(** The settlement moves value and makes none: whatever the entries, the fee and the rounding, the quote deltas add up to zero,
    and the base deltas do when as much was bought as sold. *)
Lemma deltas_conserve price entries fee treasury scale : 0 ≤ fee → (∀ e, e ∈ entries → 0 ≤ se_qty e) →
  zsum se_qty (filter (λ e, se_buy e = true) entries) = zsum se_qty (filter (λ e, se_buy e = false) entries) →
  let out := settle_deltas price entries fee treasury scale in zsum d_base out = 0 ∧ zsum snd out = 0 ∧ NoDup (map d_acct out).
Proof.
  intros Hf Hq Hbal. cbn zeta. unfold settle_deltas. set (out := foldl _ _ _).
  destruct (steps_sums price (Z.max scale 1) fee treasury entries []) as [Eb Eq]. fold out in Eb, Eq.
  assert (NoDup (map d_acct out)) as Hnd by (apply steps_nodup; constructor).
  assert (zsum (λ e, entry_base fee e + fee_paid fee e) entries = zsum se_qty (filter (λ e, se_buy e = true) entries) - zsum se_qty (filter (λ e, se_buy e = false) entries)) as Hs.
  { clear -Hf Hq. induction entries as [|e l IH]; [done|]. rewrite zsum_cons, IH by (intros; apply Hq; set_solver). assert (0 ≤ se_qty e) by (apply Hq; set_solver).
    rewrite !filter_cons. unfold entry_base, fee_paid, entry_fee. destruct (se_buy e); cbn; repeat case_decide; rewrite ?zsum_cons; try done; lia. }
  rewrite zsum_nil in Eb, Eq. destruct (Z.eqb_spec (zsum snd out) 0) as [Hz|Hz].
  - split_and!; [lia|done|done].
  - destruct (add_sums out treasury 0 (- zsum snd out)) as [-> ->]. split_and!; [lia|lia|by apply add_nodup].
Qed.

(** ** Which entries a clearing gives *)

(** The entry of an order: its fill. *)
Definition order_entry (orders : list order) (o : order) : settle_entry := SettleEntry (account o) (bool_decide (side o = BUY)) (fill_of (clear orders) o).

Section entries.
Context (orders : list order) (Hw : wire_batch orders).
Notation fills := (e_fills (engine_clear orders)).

•••••

### Aim of the exercise
Without leaving anything out, output all of the material exactly.

### Solution for this exercise
(** The settlement moves value and makes none: whatever the entries, the fee and the rounding, the quote deltas add up to zero,
    and the base deltas do when as much was bought as sold. *)
Lemma deltas_conserve price entries fee treasury scale : 0 ≤ fee → (∀ e, e ∈ entries → 0 ≤ se_qty e) →
  zsum se_qty (filter (λ e, se_buy e = true) entries) = zsum se_qty (filter (λ e, se_buy e = false) entries) →
  let out := settle_deltas price entries fee treasury scale in zsum d_base out = 0 ∧ zsum snd out = 0 ∧ NoDup (map d_acct out).
Proof.
  intros Hf Hq Hbal. cbn zeta. unfold settle_deltas. set (out := foldl _ _ _).
  destruct (steps_sums price (Z.max scale 1) fee treasury entries []) as [Eb Eq]. fold out in Eb, Eq.
  assert (NoDup (map d_acct out)) as Hnd by (apply steps_nodup; constructor).
  assert (zsum (λ e, entry_base fee e + fee_paid fee e) entries = zsum se_qty (filter (λ e, se_buy e = true) entries) - zsum se_qty (filter (λ e, se_buy e = false) entries)) as Hs.
  { clear -Hf Hq. induction entries as [|e l IH]; [done|]. rewrite zsum_cons, IH by (intros; apply Hq; set_solver). assert (0 ≤ se_qty e) by (apply Hq; set_solver).
    rewrite !filter_cons. unfold entry_base, fee_paid, entry_fee. destruct (se_buy e); cbn; repeat case_decide; rewrite ?zsum_cons; try done; lia. }
  rewrite zsum_nil in Eb, Eq. destruct (Z.eqb_spec (zsum snd out) 0) as [Hz|Hz].
  - split_and!; [lia|done|done].
  - destruct (add_sums out treasury 0 (- zsum snd out)) as [-> ->]. split_and!; [lia|lia|by apply add_nodup].
Qed.

(** ** Which entries a clearing gives *)

(** The entry of an order: its fill. *)
Definition order_entry (orders : list order) (o : order) : settle_entry := SettleEntry (account o) (bool_decide (side o = BUY)) (fill_of (clear orders) o).

Section entries.
Context (orders : list order) (Hw : wire_batch orders).
Notation fills := (e_fills (engine_clear orders)).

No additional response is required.